AI Documentation Assistants in Primary Care Settings: Gauging Doctors’ Perspectives
As artificial intelligence (AI) technologies become increasingly applicable and available in healthcare settings, their implementation will need to be guided and supervised by human beings – for both technical and social reasons. This is the conclusion at the centre of a new study by the PCHSS’s Professor Enrico Coiera and colleagues at the Australian Institute of Health Innovation.
Published in the Journal of American Medical Informatics Association, “Envisioning an artificial intelligence documentation assistant for future primary care consultations: A co-design study with general practitioners” focuses on the perspectives of doctors on AI in primary care settings. Also known as digital scribes, AI documentation assistants are designed to automatically generate medical notes based on patient-clinician conversations. They are intended to reduce the documentation burden on doctors, thereby helping prevent clinician burnout as well as potential loss of information.
The study was based on three co-design workshops carried out with 16 general practitioners (GPs). During the sessions, three main themes emerged: professional autonomy, human-AI collaboration, and new models of care. Regarding professional autonomy, GP participants raised concerns about the potential medico-legal issues of caused by the retrospective assessment of full consultation records and also touched on the need to personalise AI systems to match doctors’ unique working styles. On this latter subject, one participant noted:
We need to develop machine learning that has the capability … to accommodate professional preferences and styles … It’s adaptive and it supports you based on your particular consultation and decision-making processes.
In relation to human-AI collaboration, the participants spoke of welcoming the assistance AI technologies could provide in terms of decision support and reducing repetitive tasks. However, they also raised concerns about constant auditing (assessment the quality and performance of GPs’ work) and noted how it would be difficult for machines to provide the empathy and human communication that doctors offer. On this note, one participant stated:
I think the point of the doctor is to give suffering meaning. It’s to provide a steady hand, I think. It’s to support people through issues … a computer can support you, but it doesn’t have any meaning because there’s no emotional risk from the computer because the computer does not know what it means to live or die.

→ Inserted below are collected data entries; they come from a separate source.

(** Under the check constraint of the shipped migration, which spells the
    final state 'complete', the state [StateCompleted] the code writes is never
    accepted: [CompleteFlow] reports an error for every flow in every world. *)
Theorem shipped_schema_blocks_completion `{J : FlowJson} id n n' db w :
  exists e, (CompleteFlow (H := PostgresFlowStore shipped_schema) id n n' db w).1 = Err e.
Proof.
  unfold CompleteFlow. rewrite M_bind_run. destruct (fs_Get id w) as [[f|e] w1]; [|by eexists].
  unfold lift_result. rewrite M_bind_run. destruct (Flows.Complete f n) as [g|e] eqn:Ec; [|by eexists].
  apply Complete_same in Ec as (_ & _ & Hs). apply Update_state_violation. by rewrite Hs.
Qed.

(** ** Interleavings

    [UpdateFlowUI] reads the flow and writes the whole row back in a second
    statement.  When another request ends the flow in between, the write
    restores the state that was read: the life cycle above is that of requests
    served one at a time. *)
Lemma stale_update_restores_state {S : Type} `{FlowStoreLaws S} (s : Config) id f ui rs now dbnow w w1 w3 :
  fs_Get id w = (Ok f, w1) ->
  fs_Update (set_ui f ui) now dbnow (serve_all s rs w1) = (Ok tt, w3) ->
  exists g, fs_view (w_db w3) !! id = Some g /\ State g = State f.
Proof.
  intros Hg Hu. apply fs_Get_law in Hg as [_ Hg]. destruct (Hg f eq_refl) as [<- _].
  apply fs_Update_law in Hu as [(old & _ & _ & Hv)|(? & [=] & _)]. rewrite Hv, lookup_insert_eq. eauto.
Qed.

(** The same for a caller of [UpdateFlow] that holds the flow it read: whatever
    was done with the flow since, a write that succeeds makes it active again. *)
Lemma stale_copy_reopens_flow {S : Type} `{FlowStoreLaws S} (s : Config) id f rs now dbnow w w1 w3 :
  fs_Get id w = (Ok f, w1) -> IsTerminal (State f) = false ->
  UpdateFlow (Some f) now dbnow (serve_all s rs w1) = (Ok tt, w3) ->
  exists c, phase_of (fs_view (w_db w3) !! id) = Live (ExpiresAt f) c.
Proof.
  intros Hg Ht Hu. apply fs_Get_law in Hg as [_ Hg]. destruct (Hg f eq_refl) as [<- _]. unfold UpdateFlow in Hu.
  apply fs_Update_law in Hu as [(old & _ & _ & Hv)|(? & [=] & _)]. rewrite Hv, lookup_insert_eq. simpl.
  rewrite Ht. eauto.
Qed.

(** ** Witnesses *)

Module Witness.
(** JSON documents that are the values themselves. *)
Definition plain_json : FlowJson :=
  {| json := option UIState + gmap string any;
     ui_Marshal u := Some (inl u);
     ui_Unmarshal j := match j with inl u => Some u | inr _ => None end;
     ctx_Marshal c := Some (inr c);
     ctx_Unmarshal j := match j with inr c => Some c | inl _ => None end |}.
#[local] Existing Instance plain_json.
#[local] Existing Instance PostgresFlowStoreLaws.

Definition empty_db : flow_db := {| t_flows := ∅; t_identity_ids := ∅; t_session_ids := ∅ |}.
Definition login : request := RLogin "/login" {| d_now := 0; d_id := 7%N; d_rand := Some "abc" |}.
#[local] Instance shipped_store : FlowStore flow_db := PostgresFlowStore shipped_schema.
#[local] Instance shipped_laws : FlowStoreLaws flow_db := PostgresFlowStoreLaws shipped_schema.
Definition w0 : world flow_db := World empty_db [].
Definition w1 : world flow_db := serve_all DefaultConfig [login] w0.
Definition w2 : world flow_db := serve_all DefaultConfig [login; RFail 7%N "" 5 5 5] w0.
Definition created : Flow := default (Build_Flow 0 "" "" None None "" "" None ∅ 0 0 "" 0 0)
  (match creation DefaultConfig login with Some m => match (m w0).1 with Ok f => Some f | _ => None end | None => None end).

Lemma service_refines_life_cycle_witness :
  life_step 7%N (RFail 7%N "" 5 5 5) (phase_of (fs_view (w_db w1) !! 7%N))
    (phase_of (fs_view (w_db (serve DefaultConfig (RFail 7%N "" 5 5 5) w1).2) !! 7%N)).
Proof. apply (service_refines_life_cycle DefaultConfig). Defined.

Lemma ended_flow_is_unusable_witness :
  fs_view (w_db w2) !! 7%N <> None /\
  (exists e, (GetFlow 7%N 6 6 (serve_all DefaultConfig [RGet 7%N 6 6] w2)).1 = Err e) /\
  (exists e, (ValidateFlow 7%N "YWJj" 6 6 (serve_all DefaultConfig [RGet 7%N 6 6] w2)).1 = Err e).
Proof.
  split; [vm_compute; discriminate|].
  destruct (fs_view (w_db w2) !! 7%N) as [f|] eqn:E; [|vm_compute in E; discriminate].
  apply (ended_flow_is_unusable DefaultConfig [RGet 7%N 6 6] w2 7%N f "YWJj" 6 6 E).
  - vm_compute in E. injection E as <-. reflexivity.
  - repeat constructor.
Defined.

Lemma validate_flow_sound_witness :
  exists f w', ValidateFlow 7%N "YWJj" 3 3 w1 = (Ok f, w') /\ CSRFToken f = "YWJj".
Proof.
  exists created, w1. assert (ValidateFlow 7%N "YWJj" 3 3 w1 = (Ok created, w1)) as E by reflexivity.
  split; [exact E|]. apply (validate_flow_sound 7%N "YWJj" 3 3 w1 created w1 E).
Defined.

Lemma created_flow_validates_witness :
  prepared DefaultConfig login created /\
  run (ValidateFlow 7%N "YWJj" 3 3) (w_db w1) = (Ok created, w_db w1).
Proof.
  destruct (creation DefaultConfig login) as [m|] eqn:Em; [|discriminate].
  assert (m w0 = (Ok created, w1)) as E by (injection Em as <-; reflexivity).
  destruct (created_flow_validates shipped_schema DefaultConfig login m w0 created w1
    (inl (UI created)) (inr ∅) 3 3 "YWJj" Em E) as [Hp Hv]; try reflexivity; [intros b [= <-]; discriminate|].
  split; [exact Hp|]. exact Hv.
Defined.

(** A clean read of the flow, a [FailFlow], then the late write: the failed
    flow is active again in the shipped schema. *)
Lemma stale_update_reopens_failed_flow :
  match fs_Get 7%N w1 with
  | (Ok f, wr) =>
      let wf := serve_all DefaultConfig [RFail 7%N "" 5 5 5] wr in
      (State <$> fs_view (w_db wf) !! 7%N) = Some StateFailed /\
      (State <$> fs_view (w_db (fs_Update (set_ui f None) 6 6 wf).2) !! 7%N) = Some StateActive
  | _ => False
  end.
Proof. vm_compute. by split. Qed.

(** The copy a caller still holds is written back after the flow was failed,
    and the failed flow is handed out again. *)
Lemma stale_copy_is_handed_out :
  match GetFlow 7%N 3 3 w1 with
  | (Ok f, wr) =>
      let wf := serve_all DefaultConfig [RFail 7%N "" 5 5 5] wr in
      (GetFlow 7%N 6 6 wf).1 = Err ErrFlowFailed /\
      State <$> (GetFlow 7%N 6 6 (serve DefaultConfig (RUpdate (Some f) 6 6) wf).2).1 = Ok StateActive
  | _ => False
  end.
Proof. vm_compute. by split. Qed.
End Witness.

In connection with AI’s role in new models of care, the participants spoke of its potential assistance in the pre-consultation phase, in telehealth and through mobile apps, the latter of which can support with collecting patient-generated data and seamlessly integrating it into electronic health records. On this point, one participant commented: “I quite like the idea of having an app that’s safe, that patients can update their health information that can link to the medical records.”

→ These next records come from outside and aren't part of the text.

(** A protected subtree stays protected: when an enabled rule for all
    methods guards "/a/b/*" with authentication at level [L], and every rule
    of at least its priority asks for authentication at level [L] too, then
    any request for a path of the subtree, however it is spelled and whatever
    its method, is served by a rule that admits it only with a session of at
    least that level. *)
Theorem protected_subtree_needs_session e guard ps L r sess :
  built e -> guard ∈ e -> Enabled guard = true -> Methods guard = [] ->
  Path guard = subtree_pattern ps -> Forall segment ps -> Forall (fun p => str_forall plain_char p = true) ps ->
  L <> "" ->
  (forall rule, rule ∈ e -> (Priority guard <= Priority rule)%Z -> RequireAuth rule = true /\ RequiredAAL rule = L) ->
  ps `prefix_of` segments (URL_Path r) ->
  exists rule, Match_rule e r = Some rule /\
    (CheckAccess rule sess = Ok tt -> exists s, sess = Some s /\ str_ltb (SessionAAL s) L = false).
Proof.
  intros Hb Hin He Hm Hpath Hseg Hplain HL Hhigh Hpre.
  assert (rule_matches r guard = true) as Hg.
  { unfold rule_matches, matchesMethod. rewrite He, Hm, Hpath, andb_true_r. simpl.
    apply (subtree_matches ps (URL_Path r) Hseg Hplain). done. }
  destruct (Match_rule e r) as [rule|] eqn:E.
  - apply Match_rule_some in E as (Hre & _ & Hmax); [|by apply built_ordered].
    destruct (Hhigh rule Hre (Hmax guard Hin Hg)) as [Ha Hl]. exists rule. split; [done|].
    intros Hc. destruct (CheckAccess_ok rule sess Hc Ha) as (s & -> & Haal & _). exists s. split; [done|].
    rewrite Hl in Haal. by apply Haal.
  - rewrite Match_rule_none in E. rewrite (E guard Hin) in Hg. done.
Qed.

AI documentation assistants will no doubt become more and more integrated into primary care consultations in the years ahead. In view of the wide-ranging reflections of the participating GPs, the study’s authors conclude that this process will require human input and supervision, especially until strong evidence emerges for reliable autonomous performance by AI technologies. Human-AI collaboration models will therefore need to be developed “to ensure patient safety, quality of care, doctor safety, and doctor autonomy.”